Task instructions: Please go through the records below and return every line holding the word "help".

**********

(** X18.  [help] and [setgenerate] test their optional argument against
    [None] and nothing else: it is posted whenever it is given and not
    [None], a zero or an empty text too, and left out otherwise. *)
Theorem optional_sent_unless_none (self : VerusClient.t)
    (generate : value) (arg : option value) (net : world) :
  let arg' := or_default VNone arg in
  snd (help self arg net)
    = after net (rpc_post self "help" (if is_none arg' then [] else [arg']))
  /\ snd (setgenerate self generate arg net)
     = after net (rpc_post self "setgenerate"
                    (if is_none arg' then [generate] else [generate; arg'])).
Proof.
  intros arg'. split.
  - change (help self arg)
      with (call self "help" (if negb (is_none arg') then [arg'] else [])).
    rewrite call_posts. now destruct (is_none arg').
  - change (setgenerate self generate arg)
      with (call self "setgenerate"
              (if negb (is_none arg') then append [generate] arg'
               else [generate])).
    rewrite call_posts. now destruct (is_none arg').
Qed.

**********

Written answer:
(** X18.  [help] and [setgenerate] test their optional argument against
  snd (help self arg net)
    = after net (rpc_post self "help" (if is_none arg' then [] else [arg']))
  - change (help self arg)
      with (call self "help" (if negb (is_none arg') then [arg'] else [])).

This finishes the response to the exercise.